Considering all of the above, it is hardly the best time for the Kremlin to undermine its difficult but generally good working relationship with the Trump administration over an issue that is remotely related to Russia’s core interests, such as Venezuela.
Yes, Russia will make the expected noise. UN special envoy Vasily Nebenzia claimed that the US was complicit in “aggressive neo-colonialism” by threatening Venezuela. He said China “cynically imposes that order in an effort to maintain its global dominance and right to exploit other countries’ wealth with impunity.”

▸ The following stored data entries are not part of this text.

(* ===== verification/Protocol.v ===== *)
(** * The inter-process protocol

    [packages/protocol]: length-prefixed frames over a socket ([framing.py]),
    envelopes and their JSON codec ([envelope.py], [codec.py], [transport.py]), and
    the parsers of the order messages ([messages.py]).

    Bytes are 8-bit characters.  A connection is the list of what its [recv] delivers;
    the peer has closed it at the end of the list. *)

From S2P Require Import Prelude Datetime Dec DecVal Domain StateDb Writer Health Martingale DigitConfig Risk Coordinator Reconciliation Json.
From Stdlib Require Import Ascii.

(** ** Frames *)

Definition PROTOCOL_VERSION : Z := 1.
Definition MAX_FRAME_SIZE : Z := 64 * 1024.

Fixpoint str_take (n : nat) (s : string) : string :=
  match n, s with
  | S n', String c s' => String c (str_take n' s')
  | _, _ => ""
  end.

Definition size (s : string) : Z := Z.of_nat (String.length s).
Definition byte (n : Z) : ascii := ascii_of_N (Z.to_N n).

(** [struct.Struct("!I")] *)
Definition pack (n : Z) : string :=
  String (byte (n / 16777216 mod 256)) (String (byte (n / 65536 mod 256))
    (String (byte (n / 256 mod 256)) (String (byte (n mod 256)) ""))).
Definition unpack (s : string) : Z :=
  match s with
  | String a (String b (String c (String d ""))) =>
      ((code a * 256 + code b) * 256 + code c) * 256 + code d
  | _ => 0
  end.
(* ===== verification/RingBuffer.v ===== *)
(** * The tick window

    [packages/market_data/tick_ring_buffer.py]: a ring buffer of ticks with incremental
    digit and transition counts, against the plain list of the last [capacity] ticks.
    The readings of the monotonic clock are arguments; the lock makes [push_tick]
    atomic. *)

From S2P Require Import Prelude Datetime Dec Domain PyFloat.

Record DigitTick : Type := mk_DigitTick {
  tk_epoch : Z; tk_quote_decimal : pydec; tk_last_digit : Z; tk_received_at_monotonic : float
}.

Definition positive_quote (q : pydec) : bool :=
  match q with Finite d => dec_ltb (dec_of_Z 0) d | _ => false end.

Definition DigitTick_post_init (t : DigitTick) : res DigitTick :=
  _ ← guard_res (0 <? tk_epoch t) (ValueError "tick epoch must be a positive integer");
  _ ← guard_res (positive_quote (tk_quote_decimal t)) (ValueError "tick quote must be a positive finite Decimal");
  _ ← guard_res (in_range 0 (tk_last_digit t) 9) (ValueError "last digit must be between zero and nine");
  _ ← guard_res (negb (fltb (tk_received_at_monotonic t) (float_of_Z 0)))
        (ValueError "monotonic receipt time cannot be negative");
  Ok t.

(** [quote.as_tuple().digits[-1]] *)
Definition last_digit (q : pydec) : res Z :=
  match q with Finite d => Ok (Z.abs (coef d) mod 10) | _ => Err IndexError end.

(** [l[i]] and [l[i] = x] for [0 <= i]. *)
Definition list_get {A} (l : list A) (i : Z) : res A :=
  match l !! Z.to_nat i with Some x => Ok x | None => Err IndexError end.
Definition list_set {A} (l : list A) (i : Z) (x : A) : res (list A) :=
  _ ← list_get l i; Ok (<[ Z.to_nat i := x ]> l).

(** [l[i] += n] and [l[i][j] += n] *)
Definition list_add (l : list Z) (i n : Z) : res (list Z) := x ← list_get l i; list_set l i (x + n).
Definition table_add (l : list (list Z)) (i j n : Z) : res (list (list Z)) :=
  row ← list_get l i; row ← list_add row j n; list_set l i row.

Definition assert_some {A} (o : option A) : res A :=
  match o with Some x => Ok x | None => Err (AssertionError "") end.

Record TickRingBuffer : Type := mk_TickRingBuffer {
  tb_capacity : Z; tb_ticks : list (option DigitTick); tb_frequency_counts : list Z;
  tb_transition_counts : list (list Z); tb_start : Z; tb_size : Z
}.
(* ===== verification/Arbiter.v ===== *)
(** * Signal arbitration and portfolio allocation

    [packages/signal_arbitration] and [packages/portfolio_allocation/allocator.py] with
    its models.  SHA-256 is a parameter. *)

From S2P Require Import Prelude Datetime Dec Domain StateDb Writer Json Catalog.
From Stdlib Require Import Ascii.

(** ** Keys as text *)

Definition repr_broker (b : Broker) : string := "<Broker." +:+ value b +:+ ": " +:+ repr_str (value b) +:+ ">".

(** [str] of the tuple. *)
Definition str_ArbitrationKey (k : ArbitrationKey) : string :=
  "(" +:+ repr_broker (ak_broker k) +:+ ", " +:+ repr_str (ak_account_id k) +:+ ", " +:+ repr_str (ak_product k) +:+
  ", " +:+ repr_str (ak_symbol k) +:+ ", " +:+ encode_int (ak_timeframe_seconds k) ")".

(** ** Decisions *)

Inductive ArbitrationReason : Type :=
| SINGLE_SIGNAL | CONSENSUS_NO_STAKE_SUM | OPPOSING_SIGNALS_CANCELLED | ALL_SIGNALS_EXPIRED
| ALL_STRATEGIES_INELIGIBLE | RANKED_HIGHER_MARGIN.

#[export] Instance ArbitrationReason_eq_dec : EqDecision ArbitrationReason.
Proof. solve_decision. Defined.

Record ArbitratedSignal : Type := mk_ArbitratedSignal {
  as_arbitration_id : string; as_correlation_id : string; as_arbitration_key : ArbitrationKey;
  as_primary_context : RuntimeContext; as_direction : Direction; as_valid_until : datetime;
  as_source_signal_ids : list string; as_source_strategy_keys : list (string * string)
}.
Lemma res_map_total {A B} (f : A -> res B) (P : A -> B -> Prop) l :
  (forall x, x ∈ l -> exists y, f x = Ok y /\ P x y) -> exists ys, res_map f l = Ok ys /\ Forall2 P l ys.
Proof.
  induction l as [|x l IH]; intros H; [by exists []|].
  destruct (H x) as (y & Ey & Hy); [by left|]. destruct IH as (ys & Eys & Hys); [intros z Hz; apply H; by right|].
  exists (y :: ys). simpl. rewrite Ey. simpl. rewrite Eys. split; [done|]. by constructor.
Qed.

Lemma odict_set_in {K V} `{EqDecision K} (k : K) (v : V) d : (k, v) ∈ odict_set k v d.
Proof. apply odict_get_elem, odict_get_set_eq. Qed.

Lemma odict_set_keeps {K V} `{EqDecision K} (k k' : K) (v v' : V) d :
  k' <> k -> (k', v') ∈ d -> (k', v') ∈ odict_set k v d.
Proof.
  intros Hne. induction d as [|[k1 v1] d IH]; simpl; [by intros ?%not_elem_of_nil|]. rewrite elem_of_cons. intros [[= -> ->]|Hin].
  - rewrite decide_False by done. by left.
  - case_decide; right; auto.
Qed.

Lemma odict_get_NoDup {K V} `{EqDecision K} (k : K) (v : V) d : NoDup (fst <$> d) -> (k, v) ∈ d -> odict_get k d = Some v.
Proof.
  induction d as [|[k1 v1] d IH]; simpl; [by intros _ ?%not_elem_of_nil|].
  rewrite NoDup_cons, elem_of_cons. intros [Hk Hd] [[= -> ->]|Hin]; [by rewrite decide_True|].
  rewrite decide_False; [auto|]. intros ->. apply Hk, list_elem_of_fmap. by exists (k1, v).
Qed.

(** ** Groups *)

Section groups.
Context {K : Type} `{EqDecision K}.
Variable key : StrategySignal -> K.
Variable signals : list StrategySignal.

Definition ids (l : list StrategySignal) : list string := ss_signal_id <$> l.

(** The groups made from the signals with the ids [seen]. *)
Record grouped (seen : list string) (groups : list (K * list StrategySignal)) : Prop := mk_grouped {
  gr_keys : NoDup (fst <$> groups);
  gr_group k g : (k, g) ∈ groups ->
    g <> [] /\ (forall s, s ∈ g -> key s = k /\ s ∈ signals) /\ NoDup (ids g) /\ (forall i, i ∈ ids g -> i ∈ seen);
  gr_complete i : i ∈ seen -> exists k g, (k, g) ∈ groups /\ i ∈ ids g;
  gr_once k1 g1 k2 g2 i : (k1, g1) ∈ groups -> (k2, g2) ∈ groups -> i ∈ ids g1 -> i ∈ ids g2 -> k1 = k2
}.

Lemma grouped_add seen groups s :
  grouped seen groups -> s ∈ signals -> ss_signal_id s ∉ seen ->
  grouped (ss_signal_id s :: seen)
    (odict_set (key s) (default [] (odict_get (key s) groups) ++ [s]) groups).
Proof.
  intros [Hk Hg Hc Ho] Hs Hn. set (old := default [] (odict_get (key s) groups)).
  assert (forall i, i ∈ ids old -> exists g, (key s, g) ∈ groups /\ g = old) as Hold.
  { unfold old. intros i Hi. destruct (odict_get (key s) groups) as [g|] eqn:E; [|by apply not_elem_of_nil in Hi].
    exists g. by apply odict_get_elem in E. }
  assert (forall i, i ∈ ids old -> i ∈ seen) as Hseen.
  { intros i Hi. destruct (Hold i Hi) as (g & Hin & ->). by apply (Hg _ _ Hin). }
  assert (ids (old ++ [s]) = ids old ++ [ss_signal_id s]) as Eids by (unfold ids; by rewrite fmap_app).
  constructor.
  - by apply odict_set_keys.
  - intros k g Hin. apply odict_set_elem in Hin as [[= -> ->]|Hin].
    + split; [by destruct old|]. split; [|split].
      * intros t. rewrite elem_of_app, list_elem_of_singleton. intros [Ht| ->]; [|done]. 
        destruct (Hold (ss_signal_id t)) as (g & Hin & ->); [by apply list_elem_of_fmap; eauto|]. by apply (Hg _ _ Hin).
      * rewrite Eids. apply NoDup_app. split; [|split; [|apply NoDup_singleton]].
        -- unfold old. destruct (odict_get (key s) groups) as [g|] eqn:E; [|constructor]. apply odict_get_elem in E. by apply (Hg _ _ E).
        -- intros i Hi ->%list_elem_of_singleton. auto.
      * intros i. rewrite Eids, elem_of_app, list_elem_of_singleton. intros [Hi| ->]; [right; auto|by left].
    + destruct (Hg k g Hin) as (? & ? & ? & Hi). split_and!; try done. intros i ?. right. auto.
  - intros i. rewrite elem_of_cons. intros [->|Hi].
    + eexists _, _. split; [apply odict_set_in|]. rewrite Eids, elem_of_app, list_elem_of_singleton. auto.
    + destruct (Hc i Hi) as (k & g & Hin & Hig). destruct (decide (k = key s)) as [->|Hne].
      * eexists _, _. split; [apply odict_set_in|]. rewrite Eids, elem_of_app. left.
        unfold old. by rewrite (odict_get_NoDup _ _ _ Hk Hin).
      * exists k, g. split; [by apply odict_set_keeps|done].
  - assert (forall k g i, (k, g) ∈ odict_set (key s) (old ++ [s]) groups -> i ∈ ids g ->
        (i = ss_signal_id s /\ k = key s) \/ (exists g', (k, g') ∈ groups /\ i ∈ ids g')) as Hfrom.
    { intros k g i Hin Hi. apply odict_set_elem in Hin as [[= -> ->]|Hin]; [|eauto].
      rewrite Eids, elem_of_app, list_elem_of_singleton in Hi. destruct Hi as [Hi| ->]; [|auto]. 
      destruct (Hold i Hi) as (g & Hin & ->). eauto. }
    intros k1 g1 k2 g2 i H1 H2 Hi1 Hi2.
    destruct (Hfrom _ _ _ H1 Hi1) as [[-> ->]|(g1' & Hg1 & Hi1')]; destruct (Hfrom _ _ _ H2 Hi2) as [[E ->]|(g2' & Hg2 & Hi2')]; auto.
    + exfalso. apply Hn. by apply (Hg _ _ Hg2).
    + exfalso. subst. apply Hn. by apply (Hg _ _ Hg1).
    + eauto.
Qed.

Lemma group_signals_grouped l seen groups :
  (forall s, s ∈ l -> s ∈ signals) -> grouped seen groups ->
  exists seen', grouped seen' (group_signals key l seen groups) /\ (forall i, i ∈ seen \/ i ∈ ids l -> i ∈ seen').
Proof.
  revert seen groups. induction l as [|s l IH]; intros seen groups Hl Hg; simpl.
  { exists seen. split; [done|]. intros i [?|?%not_elem_of_nil]; done. }
  assert (forall t, t ∈ l -> t ∈ signals) as Hl' by (intros t Ht; apply Hl; by right).
  case_bool_decide as Hin.
  - destruct (IH seen groups Hl' Hg) as (seen' & H1 & H2). exists seen'. split; [done|].
    intros i. rewrite elem_of_cons. intros [?|[->|?]]; auto.
  - destruct (IH _ _ Hl' (grouped_add _ _ s Hg (Hl s ltac:(by left)) Hin)) as (seen' & H1 & H2). exists seen'. split; [done|].
    intros i Hi. apply H2. rewrite elem_of_cons in *. tauto.
Qed.

Lemma all_grouped : exists seen, grouped seen (group_signals key signals [] []) /\ (forall s, s ∈ signals -> ss_signal_id s ∈ seen).
Proof.
  destruct (group_signals_grouped signals [] []) as (seen & H1 & H2); [done|..].
  - constructor; [constructor|intros ? ? []%not_elem_of_nil|intros ? []%not_elem_of_nil|intros ? ? ? ? ? []%not_elem_of_nil].
  - exists seen. split; [done|]. intros s Hs. apply H2. right. apply list_elem_of_fmap. eauto.
Qed.
End groups.

(** ** One group *)

Section decisions.
Variable sha256 : string -> string.
Hypothesis sha256_nonblank : forall s, nonblank (sha256 s) = true.

(** What a decision on [group] says. *)
Definition decision_ok (c : catalog) (now : datetime) (group : list StrategySignal) (d : ArbitrationDecision) : Prop :=
  ad_considered_signal_ids d ≡ₚ ids group /\
  match ad_arbitrated_signal d with
  | Some a =>
      as_source_signal_ids a ≡ₚ ids (select (live c now) group) /\
      (exists s, s ∈ group /\ live c now s = true /\ as_primary_context a = ss_context s) /\
      (forall s, s ∈ group -> live c now s = true ->
         ss_direction s = as_direction a /\ dt_leb (as_valid_until a) (ss_valid_until s) = true) /\
      dt_ltb now (as_valid_until a) = true /\ as_arbitration_key a = ad_arbitration_key d
  | None =>
      (forall s, s ∈ group -> live c now s = false) \/
      exists s1 s2, s1 ∈ group /\ s2 ∈ group /\ live c now s1 = true /\ live c now s2 = true /\
        ss_direction s1 <> ss_direction s2
  end.

Lemma dt_min_spec d l :
  (dt_min d l ∈ d :: l) /\ forall x, x ∈ d :: l -> dt_leb (dt_min d l) x = true.
Proof.
  unfold dt_min, dt_leb, dt_ltb. revert d. induction l as [|y l IH]; intros d; simpl.
  - split; [by left|]. intros x ->%list_elem_of_singleton. lia.
  - destruct (IH (if instant y <? instant d then y else d)) as [H1 H2].
    set (m := fold_left _ _ _) in *. assert (instant m <= instant (if instant y <? instant d then y else d)) as Hm
      by (apply Z.leb_le, H2; by left).
    split.
    + rewrite !elem_of_cons in *. destruct (_ <? _), H1; auto.
    + intros x. rewrite !elem_of_cons. intros [->|[->|Hx]]; [..|apply H2; by right];
        apply Z.leb_le; destruct (Z.ltb_spec (instant y) (instant d)); lia.
Qed.

Lemma one_direction (l : list Direction) :
  (1 <? length (remove_dups l))%nat = false -> forall d1 d2, d1 ∈ l -> d2 ∈ l -> d1 = d2.
Proof.
  intros H d1 d2 H1 H2. rewrite <- elem_of_remove_dups in H1, H2.
  destruct (remove_dups l) as [|x [|y r]]; simpl in H; [by apply not_elem_of_nil in H1| |done].
  apply list_elem_of_singleton in H1, H2. congruence.
Qed.

Lemma two_directions (l : list Direction) :
  (1 <? length (remove_dups l))%nat = true -> exists d1 d2, d1 ∈ l /\ d2 ∈ l /\ d1 <> d2.
Proof.
  intros H. pose proof (NoDup_remove_dups l) as Hn.
  assert (forall x, x ∈ remove_dups l -> x ∈ l) as Hin by (intros x; apply elem_of_remove_dups).
  destruct (remove_dups l) as [|x [|y r]]; try done. exists x, y. apply NoDup_cons in Hn as [Hx _].
  split; [apply Hin; by left|]. split; [apply Hin; right; by left|]. intros ->. apply Hx. by left.
Qed.

Lemma ids_select p g : NoDup (ids g) -> NoDup (ids (select p g)).
Proof.
  unfold ids, select. induction g as [|s g IH]; simpl; [done|]. intros [Hs Hg]%NoDup_cons. destruct (p s); [|auto].
  simpl. constructor; [|auto]. intros Hin. apply Hs. apply list_elem_of_fmap in Hin as (t & -> & Ht).
  apply list_elem_of_In, List.filter_In in Ht as [Ht _]. apply list_elem_of_fmap. exists t. split; [done|]. by apply list_elem_of_In.
Qed.
Definition dispatch_order_status (enabled : bool) (sp : stamp) (request : Envelope)
    : py (DerivLiveOrderSession * T) (MessageType * obj) :=
  if negb enabled then mret (error_reply "RECONCILIATION_UNAVAILABLE")
  else
    query ← py_lift (parse_order_status_request request);
    r ← query_order_status query None sp;
    mret (MT_ORDER_STATUS_RESPONSE, status_payload r).

(** [_handle]: what the dispatch gives or raises, as a reply. *)
Definition handle (dispatch : py (DerivLiveOrderSession * T) (MessageType * obj))
    : py (DerivLiveOrderSession * T) (MessageType * obj) :=
  py_try dispatch (fun e =>
    match e with
    | DerivWorkerError _ reason_code => Some (mret (error_reply reason_code))
    | ValueError _ => Some (mret (error_reply "MARKET_DATA_INVALID"))
    | _ => None
    end).

(** The envelope of [_reply]. *)
Definition reply_envelope (request : Envelope) (message_id : string) (created_at : datetime)
    (reply : MessageType * obj) : Envelope :=
  mk_Envelope PROTOCOL_VERSION message_id (en_correlation_id request) (Some (en_message_id request))
    ER_DERIV_WORKER ER_CORE (fst reply) created_at None (snd reply).

(** [_validate_routing] *)
Definition validate_routing (request : Envelope) : res unit :=
  guard_res ((en_protocol_version request =? PROTOCOL_VERSION) && bool_decide (en_source request = ER_CORE)
             && bool_decide (en_target request = ER_DERIV_WORKER)) (ProtocolError "IPC_ROLE_MISMATCH").
End reconciliation.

This comes as the United States openly calls for the reopening of Venezuelan oil companies, which controlled much of the country’s oil industry until it was gradually nationalized in the 1970s.
Russia itself is not uninterested in Venezuela’s wealth. Russian oil companies have joint ventures with Venezuela’s oil monopoly PDVSA, but their history has been obscured, especially by U.S. sanctions.
But Russia will not go out of its way to rescue friendly Latin American governments. Russian support for Venezuela will always be directly proportional to the US pressure exerted on Russia in relation to Ukraine.
The potential collapse of Nicolas Maduro’s government does not mean the end of the world for the Kremlin. Russia has a history of adapting to new political systems that replace traditional allies in countries affected by America’s obsession with regime change. Iraq and Syria are both good examples.
There is also the aspect of cynical political calculation. The geopolitical gains from the United States launching a military attack on Venezuela could outweigh the losses.
That would put Russia and the United States on equal moral ground regarding the Ukraine war. If the United States can influence its will through military invasion in what Americans call “our own backyard,” why can’t Russia do the same in its own country? A US invasion of Venezuela would, in the eyes of many, especially those in the Global South, justify Russia’s invasion of Ukraine. Conveniently for the Kremlin, it would also sow further divisions between the United States and Europe and increase polarization within the United States.
In addition to Venezuela, it would be an ideal situation for the Kremlin if the Trump administration were to pursue its irrational desire to occupy Greenland. It could even pave the way for post-Ukraine rapprochement with the EU-led European region, which is currently the world’s main nemesis.
Russians generally consider themselves guardians of the old order and the ultimate foreign policy conservatives. They see the US-led West as a revisionist force responsible for disrupting the post-World War II order, and see the war in Ukraine as a means to counter that revision.
But if, in their view, there is no going back to the old order, and the responsibility lies with the West, then why not negotiate a new one, one in which the United States does as it pleases in the Western Hemisphere and Russia retains influence over the former Soviet Union.
The ideal scenario for Russia would be for the United States to be mired in Venezuela for years. But if Mr. Maduro falls quickly, that’s okay. Once the dust settles, the outcome could look like a deal that ends the Ukraine war on Russia’s terms in exchange for a U.S.-friendly Venezuela.
The views expressed in this article are the author’s own and do not necessarily reflect the editorial stance of Al Jazeera.